Monday, January 25, 2010
Sunday, January 24, 2010
Saturday, January 23, 2010
Thursday, January 21, 2010
Wednesday, January 20, 2010
Monday, January 18, 2010
Thursday, January 14, 2010
A Class in school was unable to maintain silence & it was impossible for Mr Lee to speak to them, as such I have impose a teaching with them that I would be monitoring their behavior in the lab. For every stick I draw on the board , the class is due for the period of detention. During the detention , I would require them to do reflection & compo of their own. They were punish for 40 mins (5 sticks * 8 mins) As such I made them reflect on a person they respect most & why was it so. I came to realise that these students respect parents which was a commendable. Some of the students repected parents because they spend quality time with them and some even coaching them in their studies. However to my amusment some of the students actually wrote that they repect their parents bacuse they gave them what they WANT and buy things for them and even giving them money. Some even found it hard to write about people whom they respect the most . This was something which I feel sad for the students . It also made me think about what kind of a teacher and parent I would want to be next time to either kids under my charge or a mother to my child.
Tuesday, January 12, 2010
Sunday, January 10, 2010
Friday, January 08, 2010
Monday, January 04, 2010
1 Jn 3:22–4:6
We receive from him whatever we ask,
because we keep his commandments and do what pleases him.
And his commandment is this:
we should believe in the name of his Son, Jesus Christ,
and love one another just as he commanded us.
Those who keep his commandments remain in him, and he in them,
and the way we know that he remains in us
is from the Spirit whom he gave us.
was reflecting on these words for today, Ask & you will receive if we keep his commandments. that is true , absolutely true, these pass month, I have been journeying with God & listening to his words, I just say that God has been really kind & generous to me. giving me loads of borrowed time. Loads of fun & good memories and loads of things to learn.

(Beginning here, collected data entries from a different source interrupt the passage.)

(** *** The operations *)

Lemma decrement_refs_fold ids : forall r i,
  (foldl decrement_ref (r, i) ids).1 =
    mkRepo (manifest r) (decrement_all ids (chunk_index r)) (index_generation r)
      (match ids with [] => index_dirty r | _ => true end) (drawn r).
Proof.
  induction ids as [|id ids IH]; intros r i; [by destruct r|].
  cbn [foldl]. unfold decrement_ref at 2. unfold decrement_all. cbn [foldl].
  destruct (decrement id (chunk_index r)) as [o ix]. rewrite IH. cbn [snd]. by destruct ids.
Qed.

Lemma decrement_snapshot_spec r stream ptrs :
  match decrement_snapshot_chunk_refs r stream ptrs with
  | (Ok _, r') => exists items, decode_items_stream stream = Ok items /\
      let ids := concat ((fun it => ref_id <$> item_chunks it) <$> items) ++ ptrs in
      r' = mkRepo (manifest r) (decrement_all ids (chunk_index r)) (index_generation r)
        (match ids with [] => index_dirty r | _ => true end) (drawn r)
  | (Err _, _) => True
  end.
Proof.
  destruct (for_each_pure stream) as (o & items & Hd & Hi). unfold decrement_snapshot_chunk_refs.
  rewrite (Hi _ (fun item st => foldl decrement_ref st (ref_id <$> item_chunks item))).
  set (ids := concat ((fun it => ref_id <$> item_chunks it) <$> items)).
  assert (Hf : forall st, foldl (fun st item => foldl decrement_ref st (ref_id <$> item_chunks item)) st items =
    foldl decrement_ref st ids).
  { unfold ids. clear. induction items as [|it items IH]; intros st; [done|].
    rewrite fmap_cons. cbn [concat foldl]. rewrite foldl_app. apply IH. }
  rewrite Hf. destruct o as [u|er]; [|by destruct (foldl _ _ _)]. rewrite <- foldl_app.
  pose proof (decrement_refs_fold (ids ++ ptrs) r impact_default) as Hr.
  destruct (foldl _ _ _) as [r' i]. cbn [fst] in Hr. exists items. split; [exact Hd|]. exact Hr.
Qed.

Lemma resolve_all_spec ix ptrs chunks :
  resolve_all (fun id => ok_or (loc ix id) (Other "chunk not found")) ptrs = Ok chunks ->
  (ck_id <$> chunks) = ptrs /\
  forall k, k ∈ chunks -> exists en, ix !! ck_id k = Some en /\
    k = (ck_id k, pack_id en, pack_offset en, stored_size en).
Proof.
  revert chunks. induction ptrs as [|id ptrs IH]; intros chunks; cbn [resolve_all].
  { intros [= <-]. split; [done|]. intros k Hk. by apply not_elem_of_nil in Hk. }
  destruct (loc ix id) as [l|] eqn:Hl; [|done]. cbn [ok_or mbind result_bind].
  unfold loc in Hl. destruct (ix !! id) as [en|] eqn:Hen; [|done]. injection Hl as <-.
  destruct (resolve_all _ ptrs) as [ls|]; [|done]. cbn [mbind result_bind]. intros [= <-].
  destruct (IH ls eq_refl) as [Hids Hall]. split; [by rewrite fmap_cons, Hids|].
  intros k [->|Hk]%elem_of_cons; [|by apply Hall]. by exists en.
Qed.

(** The chunk an entry stands for, and an index whose chunks can all be read:
    each is where its entry says, and none lies inside another. *)
Definition chunk_at (id : ChunkId) (en : ChunkIndexEntry) : ChunkId * PackId * Z * Z :=
  (id, pack_id en, pack_offset en, stored_size en).
Definition unnested (ix : ChunkIndex) : Prop :=
  forall id en id' en', ix !! id = Some en -> ix !! id' = Some en' -> not_nested (chunk_at id en) (chunk_at id' en').
Definition placed (s : Store) (ix : ChunkIndex) : Prop :=
  (forall id en, ix !! id = Some en -> located e plain s (chunk_at id en)) /\ unnested ix.

Lemma stored_placed s ix : stored s ix -> placed s ix.
Proof.
  intros Hst. split; [intros id en Hen; by apply in_place_located, Hst|].
  intros id en id' en' Hen Hen'. eapply in_place_not_nested; by apply Hst.
Qed.

(** Reading an item stream changes nothing and answers the plaintexts. *)
Lemma load_stream_triple (P : Store -> Prop) r ptrs c :
  (forall s, P s -> placed s (chunk_index r)) -> cache_sound plain c ->
  triple P (load_item_stream_from_ptrs e r ptrs c)
    (fun p s => P s /\ p.1 = concat (plain <$> ptrs) /\ cache_sound plain p.2) P.
Proof.
  intros Hst Hc w HP. unfold load_item_stream_from_ptrs, resolve_and_read, mbind, M_bind, lift.
  destruct (resolve_all _ ptrs) as [chunks|er] eqn:Hr; [|done].
  destruct (resolve_all_spec _ _ _ Hr) as [Hids Hall]. specialize (Hst _ HP).
  destruct (read_coalesced_computes e plain (objects w) chunks) with (c := c) (out0 := @nil Z) as (c' & Hcomp & Hc').
  - apply Forall_forall. intros k Hk. destruct (Hall k Hk) as (en & Hen & ->). by apply Hst.
  - intros k k' Hk Hk'. destruct (Hall k Hk) as (en & Hen & ->). destruct (Hall k' Hk') as (en' & Hen' & ->).
    by apply Hst.
  - done.
  - destruct (Hcomp w eq_refl) as [(w' & -> & Hw' & _)|(er & w' & -> & Hw' & _)]; rewrite Hw'; [|done].
    split; [done|]. split; [|done]. cbn [fst app]. by rewrite <- Hids, <- list_fmap_compose.
Qed.

Lemma load_meta_triple (P : Store -> Prop) r name entry (s0 : Store) :
  find_snapshot (manifest r) name = Some entry ->
  (forall s, P s -> s !! snapshot_storage_key (snap_id entry) = s0 !! snapshot_storage_key (snap_id entry)) ->
  triple P (load_snapshot_meta e r name)
    (fun m s => P s /\ exists d, s0 !! snapshot_storage_key (snap_id entry) = Some d /\
       decode_snapshot_meta e (snap_id entry) d = Ok m) P.
Proof.
  intros Hf Hs. unfold load_snapshot_meta. rewrite Hf. eapply triple_bind; [by apply triple_reading|].
  intros [d|]; [|apply triple_fail; by intros s [? _]].
  apply triple_lift. intros s [HP Hd]. rewrite Hs in Hd by done.
  destruct (decode_snapshot_meta e (snap_id entry) d) as [m|] eqn:Hm; [|done]. split; [done|]. by exists d.
Qed.

(** ** Restoring *)

Lemma count_id_elem id ids : id ∈ ids -> 1 <= count_id id ids.
Proof.
  induction ids as [|x ids IH]; [by intros ?%not_elem_of_nil|].
  pose proof (count_id_nonneg id ids) as Hnn. unfold count_id in *. cbn [sum_Z].
  intros [->|Hin]%elem_of_cons; [rewrite decide_True by done; lia|]. specialize (IH Hin). case_decide; lia.
Qed.

(** Every chunk a snapshot object refers to is in the index. *)
Lemma covered_refs s ix k d id :
  covered s ix -> s !! k = Some d -> starts_with k "snapshots/" = true -> id ∈ key_refs k d -> is_Some (ix !! id).
Proof.
  intros Hc Hd Hk Hin. pose proof (cv_refs _ _ Hc id) as Hr.
  rewrite (references_delete s k d id Hd Hk) in Hr. pose proof (count_id_elem _ _ Hin).
  pose proof (references_nonneg (delete k s) id). unfold rc in Hr.
  destruct (ix !! id) eqn:E; [by eexists|]. simpl in Hr. lia.
Qed.

Lemma resolve_all_total ix ptrs :
  (forall id, id ∈ ptrs -> is_Some (ix !! id)) ->
  exists chunks, resolve_all (fun id => ok_or (loc ix id) (Other "chunk not found")) ptrs = Ok chunks.
Proof.
  induction ptrs as [|id ptrs IH]; intros Hall; [by exists []|]. cbn [resolve_all].
  destruct IH as [chunks IH]; [intros id' Hid'; apply Hall; by right|]. rewrite IH.
  destruct (Hall id (list_elem_of_here _ _)) as [en Hen]. unfold loc. rewrite Hen.
  cbn [fmap option_fmap option_map ok_or mbind result_bind]. by eexists.
Qed.

Lemma load_stream_computes s r ptrs c :
  placed s (chunk_index r) -> cache_sound plain c ->
  (forall id, id ∈ ptrs -> is_Some (chunk_index r !! id)) ->
  exists c', computes s (load_item_stream_from_ptrs e r ptrs c) (concat (plain <$> ptrs), c') /\ cache_sound plain c'.
Proof.
  intros Hst Hc Hall. destruct (resolve_all_total (chunk_index r) ptrs Hall) as [chunks Hr].
  destruct (resolve_all_spec _ _ _ Hr) as [Hids Hin].
  destruct (read_coalesced_computes e plain s chunks) with (c := c) (out0 := @nil Z) as (c' & Hcomp & Hc').
  - apply Forall_forall. intros k Hk. destruct (Hin k Hk) as (en & Hen & ->). by apply Hst.
  - intros k k' Hk Hk'. destruct (Hin k Hk) as (en & Hen & ->). destruct (Hin k' Hk') as (en' & Hen' & ->).
    by apply Hst.
  - done.
  - exists c'. split; [|done]. unfold load_item_stream_from_ptrs, resolve_and_read.
    eapply computes_bind; [by apply computes_lift|]. cbn [app] in Hcomp.
    by rewrite <- Hids, <- list_fmap_compose.
Qed.

Lemma read_chunk_computes s ix id en c :
  placed s ix -> ix !! id = Some en -> cache_sound plain c ->
  exists c', computes s (read_chunk e ix id c) (plain id, c') /\ cache_sound plain c'.
Proof.
  intros Hst Hen Hc. unfold read_chunk. rewrite Hen.
  by apply (read_chunk_at_computes e plain s id (pack_id en) (pack_offset en) (stored_size en) c); [by apply Hst|].
Qed.

(** C16. What is covered can be restored: in a covered store, listing the items
    of a snapshot whose object and item stream are readable answers exactly
    these items, and reading any chunk of any of its files answers that
    chunk's plaintext; either fails only when a storage call does. *)
Theorem covered_snapshot_restores s ix r c name entry d m items :
  covered s ix -> chunk_index r = ix -> cache_sound plain c ->
  find_snapshot (manifest r) name = Some entry -> is_id (snapshot_bytes (snap_id entry)) ->
  s !! snapshot_storage_key (snap_id entry) = Some d -> decode_snapshot_meta e (snap_id entry) d = Ok m ->
  decode_items_stream (concat (plain <$> item_ptrs m)) = Ok items ->
  (exists c', computes s (load_snapshot_items e r name c) (items, c')) /\
  forall it ref, it ∈ items -> ref ∈ item_chunks it ->
    exists c', computes s (read_chunk e (chunk_index r) (ref_id ref) c) (plain (ref_id ref), c').
Proof.
  intros Hc Hix Hsound Hf Hid Hd Hm Hit.
  set (ids := concat ((fun it => ref_id <$> item_chunks it) <$> items) ++ item_ptrs m).
  assert (Hrefs : forall id, id ∈ ids -> is_Some (ix !! id)).
  { intros id Hin. eapply (covered_refs s ix (snapshot_storage_key (snap_id entry)) d); [done|done| |].
    - apply snapshot_storage_key_prefix.
    - rewrite key_refs_storage_key by done. unfold object_refs. rewrite Hm. cbn [mbind result_bind].
      unfold meta_refs. by rewrite Hit. }
  split.
  - destruct (load_stream_computes s r (item_ptrs m) c) as (c' & Hl & Hc').
    + rewrite Hix. apply stored_placed, (cv_stored _ _ Hc).
    + done.
    + intros id Hin. rewrite Hix. apply Hrefs. unfold ids. set_solver.
    + exists c'. eapply computes_bind.
      * eapply computes_bind; [|exact Hl]. unfold load_snapshot_meta. rewrite Hf.
        eapply computes_bind; [apply computes_reading|]. cbv beta. rewrite Hd. by apply computes_lift.
      * eapply computes_bind; [by apply computes_lift|]. apply computes_ret.
  - intros it ref Hin Href. destruct (Hrefs (ref_id ref)) as [en Hen].
    + unfold ids. apply elem_of_app. left. apply list_elem_of_In, in_concat. exists (ref_id <$> item_chunks it).
      split; apply list_elem_of_In, list_elem_of_fmap; eauto.
    + rewrite Hix. destruct (read_chunk_computes s ix (ref_id ref) en c) as (c' & ? & _); [apply stored_placed, (cv_stored _ _ Hc)|done|done|].
      by exists c'.
Qed.

Context {Hlaw : LawfulEngine e} (draws : nat -> Z * bytes) (fence : M unit).
Context (draws_typed : forall n, u64 (draws n).1 /\ length (draws n).2 = NONCE_LEN).
Context (fence_locks : only_locks fence).

(** Equal outside the index, its generation file, locks and the keys [ks]. *)
Definition others (ks : list string) (s0 s : Store) : Prop :=
  forall k, is_lock_key k = false -> k <> "index.gen" -> k <> "index" -> k ∉ ks -> s !! k = s0 !! k.

Lemma others_packs ks s0 s :
  Forall (fun k => starts_with k "snapshots/" = true) ks -> others ks s0 s -> same_packs s0 s.
Proof.
  intros Hks Ho p. destruct (pack_key_plain p) as (H1 & H2 & H3). apply Ho; try done.
  intros Hin. rewrite Forall_forall in Hks. by apply (pack_key_not_snapshot p (pack_storage_key p)); [apply Hks|].
Qed.

Lemma agree_others ks s0 s s' : agree s s' -> others ks s0 s -> others ks s0 s'.
Proof. intros Ha Ho k H1 H2 H3 H4. rewrite Ha by done. by apply Ho. Qed.

(** Saving the index after references were released: [s1] is the store
    without the snapshots, [s0] the store with them. *)
Lemma save_released s0 s1 ix ids ks r :
  covered s0 ix -> covered s1 ix -> others ks s0 s1 ->
  Forall (fun k => starts_with k "snapshots/" = true) ks ->
  (forall k, k ∈ ks -> s1 !! k = None) ->
  (forall id, references s1 id + count_id id ids <= references s0 id) ->
  chunk_index r = decrement_all ids ix -> (index_dirty r = false -> ids = []) ->
  triple (agree s1) (save_state e draws fence r)
    (fun _ s => covered s (decrement_all ids ix) /\ others ks s0 s /\ (forall k, k ∈ ks -> s !! k = None))
    (fun s => others ks s0 s /\ exists ix', covered s ix').
Proof.
  intros Hc0 Hc1 Ho Hks Hgone Hr Hix Hdirty.
  assert (HE : forall s, agree s1 s -> others ks s0 s /\ exists ix', covered s ix').
  { intros s Ha. split; [by eapply agree_others|]. exists ix. by eapply agree_covered. }
  destruct (index_dirty r) eqn:Hd.
  - set (Q := fun s : Store => index_of e s (decrement_all ids ix) /\
      forall k, is_lock_key k = false -> k <> "index.gen" -> k <> "index" -> s !! k = s1 !! k).
    assert (HQ : forall s, Q s -> covered s (decrement_all ids ix) /\ others ks s0 s /\ (forall k, k ∈ ks -> s !! k = None)).
    { intros s [Hi Hs]. assert (Hsnap : forall k, starts_with k "snapshots/" = true -> s !! k = s1 !! k).
      { intros k (? & ? & ?)%snapshot_key_plain. by apply Hs. }
      assert (Hos : others ks s0 s) by (intros k ????; rewrite Hs by done; by apply Ho).
      split; [|split; [done|]].
      - destruct (covered_release s0 s ix ids) as [? _]; [done|done|by eapply others_packs| |done].
        intros id. rewrite (references_same s s1) by done. apply Hr.
      - intros k Hk. rewrite Hsnap; [by apply Hgone|]. rewrite Forall_forall in Hks. by apply Hks. }
    eapply triple_weaken; [apply (triple_save_state e draws fence r (agree s1) Q
      (fun s => others ks s0 s /\ exists ix', covered s ix')) |done| |done].
    + done.
    + rewrite Hix. apply released_fits; [apply (cv_pos _ _ Hc0)|apply (cv_fits _ _ Hc0)].
    + done.
    + by apply fence_agree.
    + done.
    + intros s d Ha Hi. rewrite Hix in Hi. split; [done|]. intros k H1 H2 H3. rewrite lookup_insert_ne by done. by apply Ha.
    + intros s d [(d' & g & Hd' & Hdec) Hs]. split; [exists d', g; by rewrite lookup_insert_ne by done|].
      intros k H1 H2 H3. rewrite lookup_insert_ne by done. by apply Hs.
    + intros s HQs. destruct (HQ s HQs) as (? & ? & _). eauto.
    + intros r' s (HQs & _ & _). by apply HQ.
  - rewrite (Hdirty eq_refl) in *. unfold save_state. rewrite Hd. apply triple_ret. intros s Ha.
    split; [by eapply agree_covered|]. split; [by eapply agree_others|]. intros k Hk.
    rewrite Forall_forall in Hks. rewrite (agree_snapshots _ _ Ha) by (by apply Hks). by apply Hgone.
Qed.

Really thinking to myself. somehow it is amazing that God so loved the world that he gave his only son to us so that we may have eternal life. Who am I to reject the will of the Father and stop him from doing what God wills him to do. It may not be an easy move but we'll journey together & i'll help him with this cross. I am sure somewhere in our lives we need someone to journey with us, and i know being in this ministry which he has chosen it is even harder to find someone whom you can journey with - except God. Sitting at McCafe drinking my fav drink and feeling the wind blowing through my hair I just can't wait for what obstacles God's gonna put us through. I just wanna tell God," bring it on!" coz I know you will not give me a cross too heavy I cannot bear. I wanna grow to be closer to you Lord walking every step with you by my side.
A quote came to me, for those who are my friends & love me loads & those who wanna know me better ... this is something I like alot.

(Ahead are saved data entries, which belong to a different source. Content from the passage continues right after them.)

Definition promote_recovered_chunk (id : ChunkId) (s : Session) : option (Z * Session) :=
  let ws := s_ws s in
  match recovered_chunks ws !! id with
  | None => None
  | Some en =>
      let ws := match dump_tracker ws with
                | None => ws
                | Some t => set_tracker (Some (mkTracker (delta_checkpoint t) (dedup_inserts t ++ [id])
                    (promoted_recovered t ++ [(id, en)]) (journal_pack_ids t) (data_pack_target_size t))) ws
                end in
      let ws := set_recovered (delete id (recovered_chunks ws)) (recovered_index_keys ws) ws in
      let delta := add_new_entry id (rec_stored_size en) (rec_pack_id en) (rec_pack_offset en) 1 <$> index_delta ws in
      Some (rec_stored_size en,
        match tiered_dedup ws, dedup_index ws with
        | Some t, dd =>
            mkSess (s_index s) (s_dirty s) (set_dedup dd (Some (tiered_insert id (rec_stored_size en) t)) delta ws)
        | None, Some dd =>
            mkSess (s_index s) (s_dirty s) (set_dedup (Some (<[id := rec_stored_size en]> dd)) None delta ws)
        | None, None =>
            mkSess (add id (rec_stored_size en) (rec_pack_id en) (rec_pack_offset en) (s_index s)) true
              (set_dedup None None delta ws)
        end)
  end.

Definition bump_ref_pending (id : ChunkId) (s : Session) : option (Z * Session) :=
  let ws := s_ws s in
  let bump pt := mkSess (s_index s) (s_dirty s) (set_writer pt (increment_pending id (writer_of pt ws)) ws) in
  match get_pending_stored_size id (data_pack_writer ws) with
  | Some size => Some (size, bump Data)
  | None =>
      match get_pending_stored_size id (tree_pack_writer ws) with
      | Some size => Some (size, bump Tree)
      | None => None
      end
  end.

Definition promote_or_pending (id : ChunkId) (s : Session) : option (Z * Session) :=
  match promote_recovered_chunk id s with
  | Some r => Some r
  | None => bump_ref_pending id s
  end.

Definition bump_ref_if_exists (id : ChunkId) (s : Session) : option (Z * Session) :=
  let ws := s_ws s in
  match tiered_dedup ws, dedup_index ws with
  | Some t, _ =>
      match tiered_get_stored_size t id with
      | Some size => Some (size, bump_delta id s)
      | None => promote_or_pending id s
      end
  | None, Some dd =>
      match dd !! id with
      | Some size => Some (size, bump_delta id s)
      | None => promote_or_pending id s
      end
  | None, None =>
      match s_index s !! id with
      | Some en => Some (stored_size en, mkSess (increment_refcount id (s_index s)) true ws)
      | None => promote_or_pending id s
      end
  end.

Definition bump_ref_prefilter_hit (id : ChunkId) (s : Session) : option (Z * Session) :=
  match tiered_dedup (s_ws s) with
  | Some t =>
      match get_stored_size_skip_filter t id with
      | Some size => Some (size, bump_delta id s)
      | None => promote_or_pending id s
      end
  | None => bump_ref_if_exists id s
  end.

- don't walking in front of me, i may not catch up, don't walk behind me, I may not be able to lead, just walk beside me & journey with me. I love you
Sunday, January 03, 2010
"the essence of teaching is to make learning contagious, to have one idea spark another."
No an easy task to do , well but I guess to me the greatest teaching that ever roamed he earth is JEsus himself. He taught us love , he taught us what is right and what we should do to gain HIS Father's favour. I am so glad that I knew this great teacher.
Guess today had not ended till now, i was talking on the phone with nick, I just shared with him how i feel. Well he did too, of coz I heard every thing he feels, I am so sorry to make you feel upset, guess sometimes when you do not have the chemistry, it just ends. Well as much as you feel guilty , so do I . Each time you say you are guilty, it makes me hurt more coz I would reflect back on the times when I could have held back the secret & not tell. I don ever wanna see you sad, guilty, I just want the good old times back , like friends we were.
We chat till phone batt flat, guess that is when God is really telling us to put down.
Saturday, January 02, 2010
“Optimism is the faith that lead to achievement. Nothing can be done without hope & confidence”
guess after these few days of intensive reflection and closer walk with God, I start to see the many angels that God has placed in front of me to help me walk.
Ally, chatting till 12 midnight, so sweet of you & I really like this close walk with you.
Matt & Josh, random calling me out, just to walk, chill and have fun. – matt no ghost horrow shows….SCARY!
Carmen, though I can be v irritable at times (exam stress) you nv fail to call / buzz me. I love you deep deep girl
Paul, You nv mention anything or wanna touch the topic when I am with you coz you know I am sad, in pain . Thanks for caring and loving me.
Fr Aloy, though there was nothing you know but just having you there puts me at ease. I feel comforted & each time when you are there , you seem to know how I am feeling. (doubt you really know ) but it is a peace I cannot describe.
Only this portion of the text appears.